落語の演目「時うどん」。知恵の働く兄貴分とそうでない弟分が、うどんの勘定をごまかそうとするネタである。兄貴分がうどん屋をだますことに成功するのに対し、弟分が同じようにするものの失敗。寄席で観賞した際にはあまりに滑稽で仕事というのも忘れたほど。気分爽快だった。この寄席をきっかけに落語に興味を持つようになったが、笑いは、人を幸せのひとときに誘い、元気をくれる。
 台風12号で大きな被害を受けた日高川町の山開センターで1日、復興支援演芸会「がんばろら日高川町」が開かれた。県出身の芸能人5人が集結したが、筆者注目の桂枝曾丸さんと桂文福さんの寄席は会場も大爆笑。枝曾丸さんの和歌山弁落語には腹を抱え、文福さんの政治ネタなどの絶妙の言葉遊びに感服。筆者はまた仕事を忘れそうになった。地元演歌歌手日高光路さんと岡村康司さんは歌声、千田やすしさんは腹話術を披露し、会場は終始笑顔がいっぱい。文福さんはネタで「みんなで復旧がんばろう。
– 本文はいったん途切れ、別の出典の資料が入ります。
(* ===== verification/Controller.v ===== *)
(** * Controller: what all memory controllers share

    Models [ramulator/controller/controller_base.cpp] and the FRFCFS
    scheduler (scheduler/impl/frfcfs.cpp), which is the only implementation
    of the scheduler interface.  A candidate is a buffer and a position in
    it.  A callback is recorded in [c_done]; the callbacks of the simulator
    do not touch the controller. *)
From stdpp Require Import prelude gmap strings.
From S2P Require Import Prelude DramSpec Standards Node NodeTiming NodeTree Device Request AddrMapper Float32 ControllerState.
Open Scope Z_scope.

Definition Candidate : Type := option (buf_id * nat).
Definition RequestFilter : Type := option (Request -> res bool).

(** ** Forwarding methods *)
Definition ctrl_set_channel_id (c : ControllerBase) (channel_id : Z) : ControllerBase :=
  with_c_device (with_c_channel_id c channel_id) (set_channel_id (c_device c) channel_id).

Definition ctrl_check_timing (c : ControllerBase) (command : Z) (av : AddrVec_t) : res bool :=
  dev_check_timing (c_device c) command av (c_clk c).

Definition ctrl_get_preq_command (c : ControllerBase) (command : Z) (av : AddrVec_t) : res Z :=
  get_preq_command (c_device c) command av (c_clk c).

Definition spec_of (c : ControllerBase) : DRAMSpec := m_spec (c_device c).

Definition ctrl_get_tx_bytes (c : ControllerBase) : Z := get_tx_bytes (spec_of c).
Definition ctrl_get_num_levels (c : ControllerBase) : Z := level_count (spec_of c).

(** Recording a called callback; a request without one calls nothing. *)
Definition call_back (c : ControllerBase) (r : Request) : ControllerBase :=
  match callback r with Some _ => with_c_done c (c_done c ++ [r]) | None => c end.

(** ** Accepting requests *)
Definition bool_count (c : ControllerBase) (a : Z) : bool := bool_decide (a ∈ c_buffered_write_addrs c).

(** The request is an in-out parameter: its new value is returned. *)
Definition ctrl_send (c : ControllerBase) (req0 : Request) : res (bool * Request * ControllerBase) :=
  req ← mapper_apply (c_mapper c) req0;
  av ← vset (addr_vec req) 0 (c_channel_id c);
  let req := set_addr_vec req av in
  fc ← vget (supported_requests (spec_of c)) (type_id req);
  let req := set_final_command req fc in
  if (type_id req =? Type_Read) && bool_count c (addr req) then
    let req := set_depart (set_arrive req (c_clk c)) (c_clk c + 1) in
    let c := with_c_pending c (c_pending c ++ [req]) in
    Ok (true, req, count_stat (count_stat c s_num_read_reqs 1) s_num_read_reqs_forwarded 1)
  else
    let req := set_arrive req (c_clk c) in
    if type_id req =? Type_Read then
      let '(is_success, b) := enqueue (c_read_buffer c) req in
      if is_success then Ok (true, req, count_stat (with_c_read_buffer c b) s_num_read_reqs 1)
      else Ok (false, set_arrive req (-1), with_c_read_buffer c b)
    else if type_id req =? Type_Write then
      if bool_count c (addr req) then
        let c := call_back c req in
        Ok (true, req, count_stat (count_stat c s_num_write_reqs 1) s_num_write_reqs_coalesced 1)
      else
        let '(is_success, b) := enqueue (c_write_buffer c) req in
        let c := with_c_write_buffer c b in
        if is_success then
          let c := with_c_buffered_write_addrs c ({[addr req]} ∪ c_buffered_write_addrs c) in
          Ok (true, req, count_stat c s_num_write_reqs 1)
        else Ok (false, set_arrive req (-1), c)
    else Err (Throw "ControllerBase only supports Read (0) and Write (1) request types").

Definition ctrl_priority_send (c : ControllerBase) (req : Request) : res (bool * ControllerBase) :=
  if (final_command req <? 0) || (command_count (spec_of c) <=? final_command req) then
    Err (Throw "Invalid priority request final_command")
  else
    let '(is_success, b) := enqueue (c_priority_buffer c) req in
    let c := with_c_priority_buffer c b in
    if is_success && (type_id req =? -1) then Ok (true, count_stat c s_num_maintenance_reqs 1)
    else Ok (is_success, c).

(** ** Tick preamble *)
Fixpoint drain (c : ControllerBase) (pending : list Request) : ControllerBase :=
  match pending with
  | [] => with_c_pending c []
  | r :: rest =>
      if c_clk c <? depart r then with_c_pending c (r :: rest)
      else drain (call_back (count_stat c s_read_latency (depart r - arrive r)) r) rest
  end.

Definition serve_completed_reads (c : ControllerBase) : ControllerBase := drain c (c_pending c).

Definition tick_prologue (c : ControllerBase) : ControllerBase :=
  let c := with_c_clk c (c_clk c + 1) in
  let c := count_stat c s_measured_clk 1 in
  let c := count_stat c s_queue_len
             (buf_size (c_read_buffer c) + buf_size (c_write_buffer c) + buf_size (c_priority_buffer c)) in
  let c := count_stat c s_read_queue_len (buf_size (c_read_buffer c)) in
  let c := count_stat c s_write_queue_len (buf_size (c_write_buffer c)) in
  let c := count_stat c s_priority_queue_len (buf_size (c_priority_buffer c)) in
  serve_completed_reads c.

(** ** Request lifecycle *)

(** [v[i] += n] *)
Definition vadd (l : list Z) (i n : Z) : res (list Z) := x ← vget l i; vset l i (x + n).

Definition active_add (c : ControllerBase) (av : AddrVec_t) (n : Z) : res ControllerBase :=
  i ← get_flat_bank_id (c_device c) av;
  l ← vadd (c_active_per_bank c) i n;
  Ok (with_c_active_per_bank c l).

Definition forget_write (c : ControllerBase) (b : buf_id) (r : Request) : ControllerBase :=
  if decide (b = Bwrite) then with_c_buffered_write_addrs c (c_buffered_write_addrs c ∖ {[addr r]}) else c.

(** The effect of retiring a request, before it leaves its buffer. *)
Definition complete (c : ControllerBase) (r : Request) : ControllerBase :=
  if type_id r =? Type_Read then
    let r := set_depart r (c_clk c + read_latency (spec_of c)) in
    count_stat (with_c_pending c (c_pending c ++ [r])) s_num_read_reqs_served 1
  else if type_id r =? Type_Write then count_stat (call_back c r) s_num_write_reqs_served 1
  else if type_id r =? -1 then count_stat c s_num_maintenance_reqs_served 1
  else c.

Definition request_at (c : ControllerBase) (b : buf_id) (i : nat) : res Request :=
  of_option UndefinedBehaviour (buffer (get_buf c b) !! i).

Definition retire_request (c : ControllerBase) (b : buf_id) (i : nat) : res ControllerBase :=
  r ← request_at c b i;
  c ← (if decide (b = Bactive) then active_add c (addr_vec r) (-1) else Ok c);
  let c := complete (forget_write c b r) r in
  Ok (set_buf c b (remove (get_buf c b) i)).

(** Moving a request into the active buffer, if there is room. *)
Definition promote (c : ControllerBase) (r : Request) : res (bool * ControllerBase) :=
  let '(ok, ab) := enqueue (c_active_buffer c) r in
  let c := with_c_active_buffer c ab in
  if ok then c ← active_add c (addr_vec r) 1; Ok (true, c) else Ok (false, c).

Definition promote_to_active (c : ControllerBase) (b : buf_id) (i : nat) : res ControllerBase :=
  r ← request_at c b i;
  p ← promote c r;
  if (p.1 : bool) then
    let c := forget_write p.2 b r in
    Ok (set_buf c b (remove (get_buf c b) i))
  else Ok p.2.

(** ** Scheduling helpers *)
Fixpoint scan_active (c : ControllerBase) (same_bank : bool) (av : AddrVec_t) (is_ : list Z) : res bool :=
  match is_ with
  | [] => Ok false
  | i :: is_ =>
      n ← vget (c_active_per_bank c) i;
      if n =? 0 then scan_active c same_bank av is_
      else
        skip ← (if same_bank then
                  node ← bank_node (c_device c) i;
                  a ← vget av (c_bank_level c);
                  Ok (negb (n_id node =? a))
                else Ok false);
        if (skip : bool) then scan_active c same_bank av is_
        else
          m ← bank_matches (c_device c) i av;
          if (m : bool) then Ok true else scan_active c same_bank av is_
  end.

Definition would_close_active (c : ControllerBase) (req : Request) : res bool :=
  meta ← vget (command_meta (spec_of c)) (command req);
  if negb (is_closing meta) then Ok false
  else if buf_size (c_active_buffer c) =? 0 then Ok false
  else
    target ← vget (bank_targets (spec_of c)) (command req);
    if decide (target = Single) then
      i ← get_flat_bank_id (c_device c) (addr_vec req);
      n ← vget (c_active_per_bank c) i;
      Ok (0 <? n)
    else
      scan_active c (bool_decide (target = SameBank)) (addr_vec req)
        (seqZ 0 (Z.of_nat (length (c_active_per_bank c)))).

Definition set_write_mode (c : ControllerBase) : ControllerBase :=
  let wsize := f32_of_Z (buf_size (c_write_buffer c)) in
  let wmax := f32_of_Z (max_size (c_write_buffer c)) in
  let no_reads := buf_size (c_read_buffer c) =? 0 in
  if negb (c_is_write_mode c) then
    if flt (fmul (c_wr_high_watermark c) wmax) wsize || no_reads then with_c_is_write_mode c true else c
  else
    if flt wsize (fmul (c_wr_low_watermark c) wmax) && negb no_reads then with_c_is_write_mode c false else c.

(** ** The FRFCFS scheduler

    The loop over the buffer: it derives the command of every request, and
    keeps the best eligible one with its cached readiness. *)
Definition run_filter (filter : RequestFilter) (r : Request) : res bool :=
  match filter with None => Ok true | Some f => f r end.

Record frfcfs := mkFr { fr_cand : option (nat * Request); fr_timing_ok : bool; fr_buffer : list Request }.

Definition frfcfs_step (c : ControllerBase) (filter : RequestFilter) (st : frfcfs) (it : nat) : res frfcfs :=
  r ← of_option UndefinedBehaviour (fr_buffer st !! it);
  cmd ← ctrl_get_preq_command c (final_command r) (addr_vec r);
  let r := set_command r cmd in
  let l := <[it := r]> (fr_buffer st) in
  ok ← run_filter filter r;
  if negb ok then Ok (mkFr (fr_cand st) (fr_timing_ok st) l)
  else
    it_timing_ok ← ctrl_check_timing c cmd (addr_vec r);
    match fr_cand st with
    | None => Ok (mkFr (Some (it, r)) it_timing_ok l)
    | Some (_, cand) =>
        if negb (Bool.eqb (fr_timing_ok st) it_timing_ok) then
          if (it_timing_ok : bool) then Ok (mkFr (Some (it, r)) true l)
          else Ok (mkFr (fr_cand st) (fr_timing_ok st) l)
        else if arrive r <? arrive cand then Ok (mkFr (Some (it, r)) (fr_timing_ok st) l)
        else Ok (mkFr (fr_cand st) (fr_timing_ok st) l)
    end.

Definition get_best_request (c : ControllerBase) (b : ReqBuffer) (filter : RequestFilter)
  : res (option nat * ReqBuffer) :=
  st ← foldM (frfcfs_step c filter) (seq 0 (length (buffer b))) (mkFr None false (buffer b));
  Ok (fst <$> fr_cand st, mkBuf (fr_buffer st) (max_size b)).

Definition pick_best_ready_from (c : ControllerBase) (b : buf_id) (filter : RequestFilter)
  : res (Candidate * ControllerBase) :=
  p ← get_best_request c (get_buf c b) filter;
  let c := set_buf c b p.2 in
  match p.1 with
  | None => Ok (None, c)
  | Some it =>
      r ← request_at c b it;
      ok ← ctrl_check_timing c (command r) (addr_vec r);
      if (ok : bool) then Ok (Some (b, it), c) else Ok (None, c)
  end.

Definition pick_priority_if (c : ControllerBase) (filter : RequestFilter) : res (Candidate * ControllerBase) :=
  match buffer (c_priority_buffer c) with
  | [] => Ok (None, c)
  | r :: _ =>
      cmd ← ctrl_get_preq_command c (final_command r) (addr_vec r);
      let r := set_command r cmd in
      let c := with_c_priority_buffer c (modify_at (c_priority_buffer c) 0 (fun r => set_command r cmd)) in
      ok ← ctrl_check_timing c cmd (addr_vec r);
      if negb ok then Ok (None, c)
      else
        closes ← would_close_active c r;
        if (closes : bool) then Ok (None, c)
        else
          f ← run_filter filter r;
          if negb f then Ok (None, c) else Ok (Some (Bpriority, 0%nat), c)
  end.

Definition pick_rw_if (c : ControllerBase) (filter : RequestFilter) : res (Candidate * ControllerBase) :=
  let c := set_write_mode c in
  let b := if c_is_write_mode c then Bwrite else Bread in
  pick_best_ready_from c b (Some (fun req =>
    closes ← would_close_active c req;
    if (closes : bool) then Ok false else run_filter filter req)).

(** ** Row-buffer statistics *)
Definition count_core (l : list Z) (source : Z) : res (list Z) :=
  if source =? -1 then Ok l else vadd l source 1.

(** Classifying one request; the request is already marked as counted. *)
Definition count_row_outcome (c : ControllerBase) (r : Request) : res ControllerBase :=
  if type_id r =? Type_Read then
    hit ← check_rowbuffer_hit (c_device c) (final_command r) (addr_vec r) (c_clk c);
    if (hit : bool) then
      let c := count_stat (count_stat c s_read_row_hits 1) s_row_hits 1 in
      l ← count_core (c_read_hits_core c) (source_id r);
      Ok (with_c_read_hits_core c l)
    else
      open ← check_node_open (c_device c) (final_command r) (addr_vec r) (c_clk c);
      if (open : bool) then
        let c := count_stat (count_stat c s_read_row_conflicts 1) s_row_conflicts 1 in
        l ← count_core (c_read_conflicts_core c) (source_id r);
        Ok (with_c_read_conflicts_core c l)
      else
        let c := count_stat (count_stat c s_read_row_misses 1) s_row_misses 1 in
        l ← count_core (c_read_misses_core c) (source_id r);
        Ok (with_c_read_misses_core c l)
  else if type_id r =? Type_Write then
    hit ← check_rowbuffer_hit (c_device c) (final_command r) (addr_vec r) (c_clk c);
    if (hit : bool) then Ok (count_stat (count_stat c s_write_row_hits 1) s_row_hits 1)
    else
      open ← check_node_open (c_device c) (final_command r) (addr_vec r) (c_clk c);
      if (open : bool) then Ok (count_stat (count_stat c s_write_row_conflicts 1) s_row_conflicts 1)
      else Ok (count_stat (count_stat c s_write_row_misses 1) s_row_misses 1)
  else Ok c.

Definition update_request_stats (c : ControllerBase) (b : buf_id) (i : nat) : res ControllerBase :=
  let c := set_buf c b (modify_at (get_buf c b) i (fun r => set_stat_updated r true)) in
  r ← request_at c b i;
  count_row_outcome c r.

(** Issuing a command to the device. *)
Definition issue (c : ControllerBase) (cmd : Z) (av : AddrVec_t) : res ControllerBase :=
  dev ← issue_command (c_device c) cmd av (c_clk c);
  Ok (with_c_log (with_c_device c dev) (c_log c ++ [mkIssued cmd av (c_clk c)])).

Definition ctrl_reset_stats (c : ControllerBase) : ControllerBase :=
  let c := with_c_stats c zero_counters in
  let c := with_c_read_hits_core c (map (fun _ => 0) (c_read_hits_core c)) in
  let c := with_c_read_misses_core c (map (fun _ => 0) (c_read_misses_core c)) in
  with_c_read_conflicts_core c (map (fun _ => 0) (c_read_conflicts_core c)).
笑顔あふれる町にしよう」とエールを送り、閉会後も5人は会場を後にする住民一人一人に握手で応援。住民は復旧復興への元気とパワーをもらった様子で、とてもいいイベントと感じた。
 笑いの効果は医学的にも実証されており笑うと免疫機能がアップ。がんや心臓病、糖尿病などのリスクも軽減する上、集中力や記憶力も高め、精神的な癒やし、美容にも効果があるという。笑いは元気の源。6日にも交流センターで寄席が開かれたが、こちらも大盛況。復旧復興に取り組む町民のため、地域のためにこれからも元気の源となるようなイベントの開催を願う。